▸ REQUIRED WORK
What lines below include the string "ltac"? Pick them out and copy them.

[Stored items]

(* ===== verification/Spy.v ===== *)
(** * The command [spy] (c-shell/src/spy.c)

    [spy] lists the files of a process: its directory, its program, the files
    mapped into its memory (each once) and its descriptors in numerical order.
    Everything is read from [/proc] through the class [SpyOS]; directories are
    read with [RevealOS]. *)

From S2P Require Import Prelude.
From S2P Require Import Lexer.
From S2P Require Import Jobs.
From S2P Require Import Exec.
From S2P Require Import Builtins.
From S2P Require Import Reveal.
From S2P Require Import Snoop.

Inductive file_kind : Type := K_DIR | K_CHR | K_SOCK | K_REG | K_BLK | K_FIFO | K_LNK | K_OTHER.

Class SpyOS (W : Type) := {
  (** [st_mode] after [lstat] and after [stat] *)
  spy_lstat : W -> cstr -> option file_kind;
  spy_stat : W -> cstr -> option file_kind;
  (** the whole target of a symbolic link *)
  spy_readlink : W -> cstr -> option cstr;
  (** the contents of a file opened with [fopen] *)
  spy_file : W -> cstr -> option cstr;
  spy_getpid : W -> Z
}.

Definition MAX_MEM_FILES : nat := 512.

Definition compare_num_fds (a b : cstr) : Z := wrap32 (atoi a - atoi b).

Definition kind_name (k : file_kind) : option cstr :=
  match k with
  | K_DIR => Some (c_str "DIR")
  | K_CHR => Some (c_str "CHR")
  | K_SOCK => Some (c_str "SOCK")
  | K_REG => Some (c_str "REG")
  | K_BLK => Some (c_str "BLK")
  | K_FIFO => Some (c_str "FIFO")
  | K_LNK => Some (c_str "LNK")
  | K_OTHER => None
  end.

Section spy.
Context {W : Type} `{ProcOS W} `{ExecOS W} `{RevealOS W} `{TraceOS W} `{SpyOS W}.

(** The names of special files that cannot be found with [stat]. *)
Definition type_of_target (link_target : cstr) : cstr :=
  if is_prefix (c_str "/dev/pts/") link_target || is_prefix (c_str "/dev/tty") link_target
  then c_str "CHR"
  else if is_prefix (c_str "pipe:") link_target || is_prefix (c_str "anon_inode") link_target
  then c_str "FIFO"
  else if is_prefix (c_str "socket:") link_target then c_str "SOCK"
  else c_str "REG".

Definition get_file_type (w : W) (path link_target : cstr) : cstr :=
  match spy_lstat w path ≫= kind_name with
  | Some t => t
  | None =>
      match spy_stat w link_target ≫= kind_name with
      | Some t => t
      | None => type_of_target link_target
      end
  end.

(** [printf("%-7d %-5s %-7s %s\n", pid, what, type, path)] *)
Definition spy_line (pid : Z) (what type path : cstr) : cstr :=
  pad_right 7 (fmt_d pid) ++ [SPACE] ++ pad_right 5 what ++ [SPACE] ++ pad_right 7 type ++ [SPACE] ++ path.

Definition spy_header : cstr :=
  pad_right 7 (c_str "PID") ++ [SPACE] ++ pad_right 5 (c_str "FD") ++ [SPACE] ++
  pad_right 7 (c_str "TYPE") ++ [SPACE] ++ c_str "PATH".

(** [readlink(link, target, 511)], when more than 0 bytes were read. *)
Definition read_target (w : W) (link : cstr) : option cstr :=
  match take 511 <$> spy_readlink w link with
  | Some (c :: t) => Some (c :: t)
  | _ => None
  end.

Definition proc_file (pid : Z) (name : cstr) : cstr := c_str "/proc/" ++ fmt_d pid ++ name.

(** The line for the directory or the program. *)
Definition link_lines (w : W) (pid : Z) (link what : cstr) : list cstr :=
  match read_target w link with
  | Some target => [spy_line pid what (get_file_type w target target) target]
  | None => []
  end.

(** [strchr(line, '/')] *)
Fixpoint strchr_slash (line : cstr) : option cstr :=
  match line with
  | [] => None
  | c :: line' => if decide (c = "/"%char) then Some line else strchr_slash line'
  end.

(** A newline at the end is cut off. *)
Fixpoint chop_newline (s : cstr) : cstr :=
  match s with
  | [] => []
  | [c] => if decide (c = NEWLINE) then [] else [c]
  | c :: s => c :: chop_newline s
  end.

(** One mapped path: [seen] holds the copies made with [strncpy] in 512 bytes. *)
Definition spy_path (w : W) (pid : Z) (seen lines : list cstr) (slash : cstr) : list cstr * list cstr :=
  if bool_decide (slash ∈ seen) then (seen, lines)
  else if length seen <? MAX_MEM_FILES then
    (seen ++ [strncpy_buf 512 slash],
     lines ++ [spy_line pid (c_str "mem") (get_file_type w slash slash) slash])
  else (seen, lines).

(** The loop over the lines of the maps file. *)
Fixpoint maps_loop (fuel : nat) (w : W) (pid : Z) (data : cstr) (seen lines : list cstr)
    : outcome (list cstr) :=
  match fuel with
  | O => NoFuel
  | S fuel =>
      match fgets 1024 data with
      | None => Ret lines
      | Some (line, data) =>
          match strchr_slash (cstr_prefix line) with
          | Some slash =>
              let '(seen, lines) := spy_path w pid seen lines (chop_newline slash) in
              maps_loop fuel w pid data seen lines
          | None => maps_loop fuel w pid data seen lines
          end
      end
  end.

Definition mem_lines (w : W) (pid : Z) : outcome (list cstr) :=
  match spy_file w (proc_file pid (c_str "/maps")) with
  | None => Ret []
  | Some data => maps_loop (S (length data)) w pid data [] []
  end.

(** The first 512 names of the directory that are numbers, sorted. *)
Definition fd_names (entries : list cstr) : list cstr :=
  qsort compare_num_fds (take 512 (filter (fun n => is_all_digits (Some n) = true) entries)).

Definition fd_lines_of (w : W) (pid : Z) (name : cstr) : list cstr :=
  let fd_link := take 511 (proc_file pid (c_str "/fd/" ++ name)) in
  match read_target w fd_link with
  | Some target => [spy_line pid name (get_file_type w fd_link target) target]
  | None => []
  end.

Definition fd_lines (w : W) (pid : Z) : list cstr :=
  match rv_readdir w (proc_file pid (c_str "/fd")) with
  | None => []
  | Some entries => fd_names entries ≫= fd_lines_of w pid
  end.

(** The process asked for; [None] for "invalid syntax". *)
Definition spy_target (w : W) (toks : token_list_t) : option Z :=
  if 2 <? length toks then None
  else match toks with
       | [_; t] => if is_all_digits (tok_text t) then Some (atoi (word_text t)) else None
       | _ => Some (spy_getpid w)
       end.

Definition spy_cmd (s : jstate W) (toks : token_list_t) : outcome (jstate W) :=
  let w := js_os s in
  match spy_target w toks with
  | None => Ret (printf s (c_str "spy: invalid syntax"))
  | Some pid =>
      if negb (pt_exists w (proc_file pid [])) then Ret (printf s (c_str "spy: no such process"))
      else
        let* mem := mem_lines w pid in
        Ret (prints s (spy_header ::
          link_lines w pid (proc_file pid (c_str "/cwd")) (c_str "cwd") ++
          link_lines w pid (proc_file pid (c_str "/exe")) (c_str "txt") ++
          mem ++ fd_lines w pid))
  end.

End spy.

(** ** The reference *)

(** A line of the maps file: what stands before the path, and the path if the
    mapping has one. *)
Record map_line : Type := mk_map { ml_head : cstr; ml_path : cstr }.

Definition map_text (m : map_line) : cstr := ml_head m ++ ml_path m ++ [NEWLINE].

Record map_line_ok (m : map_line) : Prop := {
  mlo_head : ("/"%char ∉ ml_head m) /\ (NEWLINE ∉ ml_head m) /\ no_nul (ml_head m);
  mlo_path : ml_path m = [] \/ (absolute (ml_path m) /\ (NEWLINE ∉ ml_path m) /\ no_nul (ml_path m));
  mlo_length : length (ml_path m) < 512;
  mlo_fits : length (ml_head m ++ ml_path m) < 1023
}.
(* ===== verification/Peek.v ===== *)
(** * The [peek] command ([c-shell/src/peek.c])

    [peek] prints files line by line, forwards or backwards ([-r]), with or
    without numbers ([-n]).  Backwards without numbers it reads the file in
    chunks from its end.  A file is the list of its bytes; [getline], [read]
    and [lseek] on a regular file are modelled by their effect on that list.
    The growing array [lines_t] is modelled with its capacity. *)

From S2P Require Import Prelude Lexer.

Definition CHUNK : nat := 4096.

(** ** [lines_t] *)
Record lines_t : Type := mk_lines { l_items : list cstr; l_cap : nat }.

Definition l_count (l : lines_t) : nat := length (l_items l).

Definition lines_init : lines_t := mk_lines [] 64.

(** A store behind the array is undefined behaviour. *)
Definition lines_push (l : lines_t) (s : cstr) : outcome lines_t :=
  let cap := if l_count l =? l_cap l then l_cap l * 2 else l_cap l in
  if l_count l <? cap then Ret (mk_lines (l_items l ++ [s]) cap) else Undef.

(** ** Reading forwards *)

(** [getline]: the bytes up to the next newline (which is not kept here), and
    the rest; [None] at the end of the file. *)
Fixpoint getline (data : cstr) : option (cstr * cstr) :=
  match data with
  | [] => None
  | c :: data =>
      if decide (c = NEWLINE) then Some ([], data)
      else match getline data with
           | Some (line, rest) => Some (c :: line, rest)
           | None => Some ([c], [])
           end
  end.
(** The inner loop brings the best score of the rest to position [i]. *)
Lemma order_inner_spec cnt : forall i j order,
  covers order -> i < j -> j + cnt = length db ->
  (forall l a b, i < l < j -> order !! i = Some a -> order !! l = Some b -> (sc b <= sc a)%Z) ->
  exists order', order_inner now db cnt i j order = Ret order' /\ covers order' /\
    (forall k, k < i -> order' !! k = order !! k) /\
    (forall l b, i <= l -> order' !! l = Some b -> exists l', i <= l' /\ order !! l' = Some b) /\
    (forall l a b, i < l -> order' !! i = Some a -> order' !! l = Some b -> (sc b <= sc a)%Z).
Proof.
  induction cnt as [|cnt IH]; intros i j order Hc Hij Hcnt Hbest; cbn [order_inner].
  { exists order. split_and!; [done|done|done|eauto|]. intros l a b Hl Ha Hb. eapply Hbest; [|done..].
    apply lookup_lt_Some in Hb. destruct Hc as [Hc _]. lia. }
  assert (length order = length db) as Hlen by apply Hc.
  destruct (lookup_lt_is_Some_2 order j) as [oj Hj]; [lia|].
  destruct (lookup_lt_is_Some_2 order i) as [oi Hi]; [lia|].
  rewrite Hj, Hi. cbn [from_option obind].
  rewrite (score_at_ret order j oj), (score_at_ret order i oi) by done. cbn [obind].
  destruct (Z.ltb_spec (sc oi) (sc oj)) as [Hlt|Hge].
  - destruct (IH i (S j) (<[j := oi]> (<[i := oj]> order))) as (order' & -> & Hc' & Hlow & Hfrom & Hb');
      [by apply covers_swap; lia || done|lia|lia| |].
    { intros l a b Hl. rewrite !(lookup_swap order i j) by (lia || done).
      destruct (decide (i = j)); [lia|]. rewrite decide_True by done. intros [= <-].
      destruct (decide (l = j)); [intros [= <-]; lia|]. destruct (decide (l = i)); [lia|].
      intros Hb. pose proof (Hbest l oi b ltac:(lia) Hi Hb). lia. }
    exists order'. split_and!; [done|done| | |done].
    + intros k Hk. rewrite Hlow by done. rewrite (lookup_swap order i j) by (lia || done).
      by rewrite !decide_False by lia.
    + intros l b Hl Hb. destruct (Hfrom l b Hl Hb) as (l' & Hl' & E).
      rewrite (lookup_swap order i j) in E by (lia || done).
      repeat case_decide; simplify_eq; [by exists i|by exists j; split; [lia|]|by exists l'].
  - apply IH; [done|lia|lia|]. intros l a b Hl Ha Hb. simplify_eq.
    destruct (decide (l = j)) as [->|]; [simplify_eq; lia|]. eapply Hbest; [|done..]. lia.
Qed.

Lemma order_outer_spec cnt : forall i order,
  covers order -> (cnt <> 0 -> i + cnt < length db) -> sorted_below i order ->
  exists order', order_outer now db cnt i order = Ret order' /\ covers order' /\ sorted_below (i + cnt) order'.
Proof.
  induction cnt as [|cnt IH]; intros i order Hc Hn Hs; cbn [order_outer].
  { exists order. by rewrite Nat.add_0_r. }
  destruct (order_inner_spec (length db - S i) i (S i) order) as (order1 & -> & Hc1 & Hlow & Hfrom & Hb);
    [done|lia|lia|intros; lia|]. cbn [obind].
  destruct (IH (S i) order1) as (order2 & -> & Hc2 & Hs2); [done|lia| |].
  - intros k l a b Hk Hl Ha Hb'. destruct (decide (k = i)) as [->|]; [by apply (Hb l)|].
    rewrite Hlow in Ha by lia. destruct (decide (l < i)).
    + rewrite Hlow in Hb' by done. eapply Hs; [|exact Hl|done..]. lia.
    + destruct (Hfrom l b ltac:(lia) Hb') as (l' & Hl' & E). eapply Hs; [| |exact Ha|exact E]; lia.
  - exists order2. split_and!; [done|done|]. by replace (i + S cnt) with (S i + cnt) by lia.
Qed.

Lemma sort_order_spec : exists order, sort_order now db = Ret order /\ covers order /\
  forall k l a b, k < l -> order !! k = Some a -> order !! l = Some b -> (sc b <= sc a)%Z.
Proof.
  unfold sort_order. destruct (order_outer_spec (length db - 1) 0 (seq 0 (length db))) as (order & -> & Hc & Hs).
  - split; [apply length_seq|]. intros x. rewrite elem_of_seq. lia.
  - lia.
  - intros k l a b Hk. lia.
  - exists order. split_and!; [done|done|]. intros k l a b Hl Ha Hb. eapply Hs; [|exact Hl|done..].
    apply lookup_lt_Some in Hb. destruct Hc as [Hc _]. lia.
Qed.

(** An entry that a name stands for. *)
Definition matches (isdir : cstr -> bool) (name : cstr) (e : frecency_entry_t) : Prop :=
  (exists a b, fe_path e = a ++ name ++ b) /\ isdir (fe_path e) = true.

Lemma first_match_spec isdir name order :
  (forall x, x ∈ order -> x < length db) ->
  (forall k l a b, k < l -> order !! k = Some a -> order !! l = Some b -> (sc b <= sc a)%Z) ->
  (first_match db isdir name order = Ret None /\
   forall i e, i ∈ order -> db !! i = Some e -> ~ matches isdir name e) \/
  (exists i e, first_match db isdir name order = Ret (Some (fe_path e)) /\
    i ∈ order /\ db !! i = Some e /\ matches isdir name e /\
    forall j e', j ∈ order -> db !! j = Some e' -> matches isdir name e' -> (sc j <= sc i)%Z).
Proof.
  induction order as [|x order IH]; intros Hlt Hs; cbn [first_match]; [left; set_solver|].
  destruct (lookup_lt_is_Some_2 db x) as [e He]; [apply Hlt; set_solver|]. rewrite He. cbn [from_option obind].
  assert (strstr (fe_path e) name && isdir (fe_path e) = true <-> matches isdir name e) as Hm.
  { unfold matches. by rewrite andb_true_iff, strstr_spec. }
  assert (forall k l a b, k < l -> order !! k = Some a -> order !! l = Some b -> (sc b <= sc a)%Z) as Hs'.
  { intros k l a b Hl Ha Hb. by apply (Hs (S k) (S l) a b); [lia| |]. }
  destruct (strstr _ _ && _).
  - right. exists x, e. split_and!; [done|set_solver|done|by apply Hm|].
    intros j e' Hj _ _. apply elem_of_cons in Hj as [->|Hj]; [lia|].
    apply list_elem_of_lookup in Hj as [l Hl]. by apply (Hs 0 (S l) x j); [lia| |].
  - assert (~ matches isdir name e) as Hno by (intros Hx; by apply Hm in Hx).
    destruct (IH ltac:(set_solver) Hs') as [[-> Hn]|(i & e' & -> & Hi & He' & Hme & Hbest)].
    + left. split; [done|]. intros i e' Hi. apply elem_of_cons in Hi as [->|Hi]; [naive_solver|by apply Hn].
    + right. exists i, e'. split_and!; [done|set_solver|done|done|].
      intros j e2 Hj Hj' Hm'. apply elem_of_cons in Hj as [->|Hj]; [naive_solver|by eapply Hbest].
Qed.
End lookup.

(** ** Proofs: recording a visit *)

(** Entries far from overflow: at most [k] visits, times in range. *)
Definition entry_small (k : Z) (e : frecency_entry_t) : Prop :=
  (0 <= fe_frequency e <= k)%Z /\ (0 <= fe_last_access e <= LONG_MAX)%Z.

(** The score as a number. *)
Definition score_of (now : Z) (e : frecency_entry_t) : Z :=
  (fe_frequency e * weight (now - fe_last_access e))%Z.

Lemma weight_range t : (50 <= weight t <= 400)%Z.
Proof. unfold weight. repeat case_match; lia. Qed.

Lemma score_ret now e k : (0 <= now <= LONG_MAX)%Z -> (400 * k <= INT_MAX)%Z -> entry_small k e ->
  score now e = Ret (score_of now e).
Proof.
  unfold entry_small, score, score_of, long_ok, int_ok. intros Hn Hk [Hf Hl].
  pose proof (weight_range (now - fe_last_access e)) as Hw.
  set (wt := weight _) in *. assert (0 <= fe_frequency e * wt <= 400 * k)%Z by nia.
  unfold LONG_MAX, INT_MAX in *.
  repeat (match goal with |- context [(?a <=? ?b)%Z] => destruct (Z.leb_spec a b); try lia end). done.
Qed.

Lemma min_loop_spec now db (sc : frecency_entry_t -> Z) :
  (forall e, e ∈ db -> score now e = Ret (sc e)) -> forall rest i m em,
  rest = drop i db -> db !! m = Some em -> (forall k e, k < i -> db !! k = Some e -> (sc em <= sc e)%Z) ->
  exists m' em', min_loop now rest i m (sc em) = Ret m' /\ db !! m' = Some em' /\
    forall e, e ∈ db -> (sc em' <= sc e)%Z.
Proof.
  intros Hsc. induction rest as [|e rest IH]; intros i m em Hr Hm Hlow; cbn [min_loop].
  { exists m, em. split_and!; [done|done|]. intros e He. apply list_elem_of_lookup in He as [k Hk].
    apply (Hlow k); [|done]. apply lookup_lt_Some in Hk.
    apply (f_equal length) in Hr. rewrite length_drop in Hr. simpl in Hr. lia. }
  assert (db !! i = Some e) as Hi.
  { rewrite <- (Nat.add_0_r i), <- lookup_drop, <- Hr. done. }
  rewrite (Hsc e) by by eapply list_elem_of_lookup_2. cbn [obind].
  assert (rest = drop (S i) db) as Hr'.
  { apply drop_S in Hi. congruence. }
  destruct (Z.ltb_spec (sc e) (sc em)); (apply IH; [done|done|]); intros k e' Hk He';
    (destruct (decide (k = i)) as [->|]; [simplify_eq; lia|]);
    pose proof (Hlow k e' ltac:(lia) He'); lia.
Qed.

▸ PROBLEM SOLUTION
      intros Hb. pose proof (Hbest l oi b ltac:(lia) Hi Hb). lia. }
    + destruct (Hfrom l b ltac:(lia) Hb') as (l' & Hl' & E). eapply Hs; [| |exact Ha|exact E]; lia.
    destruct (IH ltac:(set_solver) Hs') as [[-> Hn]|(i & e' & -> & Hi & He' & Hme & Hbest)].
    pose proof (Hlow k e' ltac:(lia) He'); lia.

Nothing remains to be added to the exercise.